Saved data entries:
__________________________________________________

Section PowRoundTrips.




End PowRoundTrips.

(** ** Outcomes of [verify_captcha] *)

Section CoordinatorProps.

Context (env : pow_env) (st : stores) (clk : verify_clock) (body : verify_body).

Let out := verify_captcha env st clk body.





(** X19.  [verify_captcha] touches at most the session named in the request,
    and only in the store of the requested mode: a video-mode request
    leaves the image sessions alone, an image-mode request the video
    sessions, and sessions under other ids are never changed. *)
Theorem verify_captcha_store_frame :
  (is_video body = true -> captcha_sessions (snd out) = captcha_sessions st)
  /\ (is_video body = false ->
      video_captcha_sessions (snd out) = video_captcha_sessions st)
  /\ forall id,
       captcha_id body <> Some id ->
       captcha_sessions (snd out) !! id = captcha_sessions st !! id
       /\ video_captcha_sessions (snd out) !! id = video_captcha_sessions st !! id.
Proof.
  destruct (verify_captcha_stores env st clk body) as [Hv Hi].
  cbv zeta in Hv, Hi. fold out in Hv, Hi.
  split; [| split].
  - intros Hmode. destruct Hi as [Hi | (cid & _ & Hm & _)]; [done | congruence].
  - intros Hmode. destruct Hv as [Hv | (cid & _ & Hm & _)]; [done | congruence].
  - intros id Hne. split.
    + destruct Hi as [-> | (cid & Hc & _ & ->)]; [done |].
      apply lookup_delete_ne. congruence.
    + destruct Hv as [-> | (cid & Hc & _ & ->)]; [done |].
      apply lookup_delete_ne. congruence.
Qed.

End CoordinatorProps.

Section ReplayedRequest.


End ReplayedRequest.

(** ** More on the risk analysis *)

Section RiskProps.

Lemma total_points_nonneg l : 0 <= total_points l.
Proof.
  induction l as [| n l IH]; simpl; [lia |].
  pose proof (points_of_nonneg n). lia.
Qed.

Lemma reaches_lowers r st st1 : reaches r st st1 -> snd st1 <= snd st.
Proof.
  intros (l & _ & ->). simpl. pose proof (total_points_nonneg l). lia.
Qed.

Variable s : CaptchaSession.

(** X22.  The flags of an analysis are pairwise distinct names of the rule
    table, listed in the order of the rules. *)
Theorem flags_in_rule_order :
  sublist (flags (analyze_bot_risk s)) (map fst rule_table)
  /\ NoDup (flags (analyze_bot_risk s)).
Proof.
  split; [apply (proj1 (run_rules_spec s)) | apply flags_NoDup].
Qed.

End RiskProps.

Section EndpointProps.

Lemma analysis_of_empty_trajectory sv fp beh :
  analyze_bot_risk (mkCaptchaSession sv fp (Some []) beh)
  = analyze_bot_risk (mkCaptchaSession 0 fp None beh).
Proof. reflexivity. Qed.

(** X23.  The two endpoints judge the same telemetry alike: the risk score
    behind the difficulty that POST /pow-challenge issues is the score of
    the analysis that video-mode verification returns, so a video attempt
    can only succeed on telemetry for which the difficulty issued was 15
    or 19, with a score of 60 or more. *)
Theorem difficulty_matches_verification (env : pow_env)
    (fp : option (gmap string pyval)) (traj : list TrajectoryPoint)
    (beh : option BehaviorData) (urandom : list Z) (now : Q) (target : Q) :
  let issued := pow_challenge_endpoint env fp traj beh urandom now in
  let a := analyze_bot_risk (temp_session target fp traj beh) in
  (difficulty (pcr_challenge issued) = 15 /\ pcr_risk_level issued = "low"
   /\ 70 <= confidence_score a)
  \/ (difficulty (pcr_challenge issued) = 19 /\ pcr_risk_level issued = "medium"
      /\ 40 <= confidence_score a < 70)
  \/ (difficulty (pcr_challenge issued) = 22 /\ pcr_risk_level issued = "high"
      /\ confidence_score a < 40 /\ is_bot a = true).
Proof.
  cbv zeta. unfold pow_challenge_endpoint, compute_pow_difficulty.
  cbv zeta.
  assert (E : analyze_bot_risk (temp_session target fp traj beh)
              = analyze_bot_risk
                  (mkCaptchaSession 0 fp
                     (match traj with [] => None | _ => Some traj end) beh)).
  { destruct traj; reflexivity. }
  rewrite E.
  set (sc := confidence_score _).
  assert (Hb : is_bot (analyze_bot_risk
                  (mkCaptchaSession 0 fp
                     (match traj with [] => None | _ => Some traj end) beh))
               = (sc <? 60)) by reflexivity.
  rewrite Hb.
  destruct (70 <=? sc) eqn:H70.
  { left. split; [reflexivity |]. split; [reflexivity | lia]. }
  destruct (40 <=? sc) eqn:H40.
  { right; left. split; [reflexivity |]. split; [reflexivity | lia]. }
  right; right. split; [reflexivity |]. split; [reflexivity |].
  split; [lia |]. apply Z.ltb_lt. lia.
Qed.

End EndpointProps.

(** ** Jigsaw geometry *)

Section BezierProps.

Local Open Scope Q_scope.

Lemma bezier_at_start p0 p1 p2 p3 t :
  t == 0 -> same_point (bezier_at p0 p1 p2 p3 t) p0.
Proof.
  intros Ht. unfold bezier_at, same_point. cbv zeta. cbn [fst snd].
  split; rewrite Ht; ring.
Qed.

Lemma bezier_at_end p0 p1 p2 p3 t :
  t == 1 -> same_point (bezier_at p0 p1 p2 p3 t) p3.
Proof.
  intros Ht. unfold bezier_at, same_point. cbv zeta. cbn [fst snd].
  split; rewrite Ht; ring.
Qed.

(** The loop of [_cubic_bezier] for a positive number of steps. *)
Lemma cubic_bezier_returns p0 p1 p2 p3 (steps : Z) :
  (1 <= steps)%Z ->
  exists first rest,
    _cubic_bezier p0 p1 p2 p3 steps = Returned (first :: rest)
    /\ length rest = Z.to_nat steps
    /\ same_point first p0
    /\ (exists final, last (first :: rest) = Some final /\ same_point final p3).
Proof.
  intros Hs. unfold _cubic_bezier.
  destruct (steps =? 0)%Z eqn:E; [apply Z.eqb_eq in E; lia |].
  replace (Z.to_nat (steps + 1)) with (S (Z.to_nat steps)) by lia.
  set (f := fun i : nat => bezier_at p0 p1 p2 p3 (inject_Z (Z.of_nat i) / inject_Z steps)).
  assert (Hne : ~ inject_Z steps == 0).
  { change 0 with (inject_Z 0). rewrite inject_Z_injective. lia. }
  exists (f 0%nat), (map f (seq 1 (Z.to_nat steps))).
  split; [reflexivity |].
  split; [by rewrite length_map, length_seq |].
  split.
  - apply bezier_at_start. change (inject_Z (Z.of_nat 0)) with 0. field. exact Hne.
  - exists (f (Z.to_nat steps)). split.
    + change (f 0%nat :: map f (seq 1 (Z.to_nat steps)))
        with (map f (seq 0 (S (Z.to_nat steps)))).
      rewrite seq_S, map_app. simpl. apply last_snoc.
    + apply bezier_at_end. rewrite Z2Nat.id by lia. field. exact Hne.
Qed.

(** X24.  A curve of [_cubic_bezier] with at least one step has [steps + 1]
    points, begins at its first control point and ends at its last; with
    0 steps the call raises ZeroDivisionError, and with a negative number
    it returns no point. *)
Theorem cubic_bezier_endpoints (p0 p1 p2 p3 : point) (steps : Z) :
  ((1 <= steps)%Z ->
   exists pts first final,
     _cubic_bezier p0 p1 p2 p3 steps = Returned pts
     /\ Z.of_nat (length pts) = (steps + 1)%Z
     /\ head pts = Some first /\ same_point first p0
     /\ last pts = Some final /\ same_point final p3)
  /\ (steps = 0%Z -> _cubic_bezier p0 p1 p2 p3 steps = Raised "ZeroDivisionError")
  /\ ((steps < 0)%Z -> _cubic_bezier p0 p1 p2 p3 steps = Returned []).
Proof.
  split; [| split].
  - intros Hs.
    destruct (cubic_bezier_returns p0 p1 p2 p3 steps Hs)
      as (first & rest & E & Hlen & Hfirst & final & Hlast & Hfinal).
    exists (first :: rest), first, final.
    repeat split; try done; try apply Hfirst; try apply Hfinal.
    simpl. lia.
  - intros ->. reflexivity.
  - intros Hs. unfold _cubic_bezier.
    destruct (steps =? 0)%Z eqn:E; [apply Z.eqb_eq in E; lia |].
    replace (Z.to_nat (steps + 1)) with 0%nat by lia. reflexivity.
Qed.

End BezierProps.

Lemma same_point_refl p : same_point p p.
Proof. split; reflexivity. Qed.

Lemma runs_pair (a b : point) : runs_from_to [a; b] a b.
Proof. exists a, b. repeat split; reflexivity. Qed.

Section EdgeProps.

Variable hypot : Q -> Q -> Q.

Local Open Scope Q_scope.

(** The two shapes of an edge: the two end points, or the straight
    start, three curves of 30 points each after their first, and the
    straight end. *)
Lemma edge_points_cases (start end_ : point) (direction : Z) :
  (Qeq_bool (hypot (fst end_ - fst start) (snd end_ - snd start)) 0 = true
   /\ _generate_edge_points hypot start end_ direction = Returned [start; end_])
  \/ (Qeq_bool (hypot (fst end_ - fst start) (snd end_ - snd start)) 0 = false
      /\ exists first second r2 r3 r4 final,
           _generate_edge_points hypot start end_ direction
           = Returned (((([first; second] ++ r2) ++ r3) ++ r4) ++ [final])
           /\ length r2 = 30%nat /\ length r3 = 30%nat /\ length r4 = 30%nat
           /\ same_point first start /\ same_point final end_).
Proof.
  unfold _generate_edge_points. cbv zeta.
  destruct (Qeq_bool _ 0); [left; by split | right].
  split; [reflexivity |].
  match goal with
  | |- context [Py.bind (_cubic_bezier ?a ?b ?c ?d 30) _] =>
      destruct (cubic_bezier_returns a b c d 30 ltac:(lia))
        as (f2 & r2 & -> & L2 & _)
  end.
  cbn [Py.bind tail].
  match goal with
  | |- context [Py.bind (_cubic_bezier ?a ?b ?c ?d 30) _] =>
      destruct (cubic_bezier_returns a b c d 30 ltac:(lia))
        as (f3 & r3 & -> & L3 & _)
  end.
  cbn [Py.bind tail].
  match goal with
  | |- context [Py.bind (_cubic_bezier ?a ?b ?c ?d 30) _] =>
      destruct (cubic_bezier_returns a b c d 30 ltac:(lia))
        as (f4 & r4 & -> & L4 & _)
  end.
  cbn [Py.bind tail].
  eexists _, _, r2, r3, r4, _. split; [reflexivity |].
  split; [exact L2 |]. split; [exact L3 |]. split; [exact L4 |].
  split; unfold same_point; cbn [fst snd]; split; ring.
Qed.
(** C2, as amended: for a chunk of at most 15 bytes whose text is not a
    reserved token, what is written back is the text of the chunk, the
    bytes before its first NUL; it is the whole chunk when the chunk
    holds no NUL byte. *)
Theorem C2_echo_returns_chunk_text (st : server) (fd : Z) (io : chunk_io) :
  buf_ok st → is_open st fd →
  (0 < length (data io) ≤ 15)%nat →
  text_of (data io) ≠ date_token → text_of (data io) ≠ time_token →
  let st' := (conn_turn L st fd io).2 in
  writes (trace st') = writes (trace st) ++ [(fd, text_of (data io))]
  ∧ (nul_free (data io) →
     writes (trace st') = writes (trace st) ++ [(fd, data io)]).
Proof.
  intros Hb Ho Hlen Hnd Hnt st'. subst st'.
  assert (data io ≠ []) as Hd by (destruct (data io); [simpl in *; lia|done]).
  assert (take BUF_SIZE (data io) = data io) as Htake
    by (apply take_ge; unfold BUF_SIZE; lia).
  assert (length (padded (data io)) = BUF_SIZE) as Hpad
    by (apply length_padded; unfold BUF_SIZE; lia).
  pose proof (substitute_spec L (clock io) (padded (data io)) Hpad) as Hsub.
  rewrite text_of_padded, !decide_False in Hsub by done.
  assert (strlen (padded (data io)) = Some (length (text_of (data io))))
    as Hk by (apply strlen_padded; left; unfold BUF_SIZE; lia).
  rewrite <- Htake in Hsub at 1.
  rewrite (conn_turn_echo L st fd io _ _ Hb Ho Hd Hsub Hk). cbn [snd].
  rewrite after_echo_writes, text_of_padded.
  split; [done|]. intros Hnul. by rewrite text_of_id.
Qed.
(** * my_blue_app: framing codec, connection lifecycle and data channel

    A shallow embedding of the core of the Bluetooth manager:

    - [src/core/data_handler.py]  ([DataHandler]: checksum, [pack_data],
      [unpack_data], [send], [receive], [start_listening], [stop_listening]);
    - [src/core/connector.py]     ([Connector]: [connect], [disconnect],
      [_do_connect], [_do_disconnect], [is_connected]);
    - [src/core/bluetooth_manager.py] ([BluetoothManager.send_data]).

    Python values are modelled as follows.  A [bytes] object is a list of
    [byte]; a Python [int] is a [Z]; a [dict] keyed by MAC address is a
    [gmap string _]; [None] in an [Optional] result is [None].  A Python
    call either returns a value or raises an exception ([outcome]); a
    [try ... except Exception] block is [try_except].  Calls to the logger
    are left out: the logger is a collaborator that only prints. *)

From Stdlib Require Import ZArith List Lia Bool.
From Stdlib Require Import Strings.Byte.
From stdpp Require Import base option list gmap strings.

Local Open Scope Z_scope.

(** ** Python semantics used by the modelled code *)

Module Py.

(** The exceptions the modelled code can meet.  All of them derive from
    [Exception], so an [except Exception] handler catches every one. *)
Inductive exn : Type :=
| IndexError
| OverflowError
| ValueError
| NotImplementedError
| QueueEmpty
| TransportError
| CallbackError
| TypeError.

Inductive outcome (A : Type) : Type :=
| Returns (a : A)
| Raises (e : exn).
Arguments Returns {A} a.
Arguments Raises {A} e.

Definition bind {A B} (c : outcome A) (k : A -> outcome B) : outcome B :=
  match c with
  | Returns a => k a
  | Raises e => Raises e
  end.

(** [try: body except Exception as e: handler] *)
Definition try_except {A} (body : outcome A) (handler : exn -> outcome A)
  : outcome A :=
  match body with
  | Returns a => Returns a
  | Raises e => handler e
  end.

Abbreviation bytes := (list byte).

__________________________________________________

> _Work to be completed_
Only lines that include "Require" belong in the answer; return them from the entries above.

> _Output of the exercise_
From Stdlib Require Import ZArith List Lia Bool.
From Stdlib Require Import Strings.Byte.
From stdpp Require Import base option list gmap strings.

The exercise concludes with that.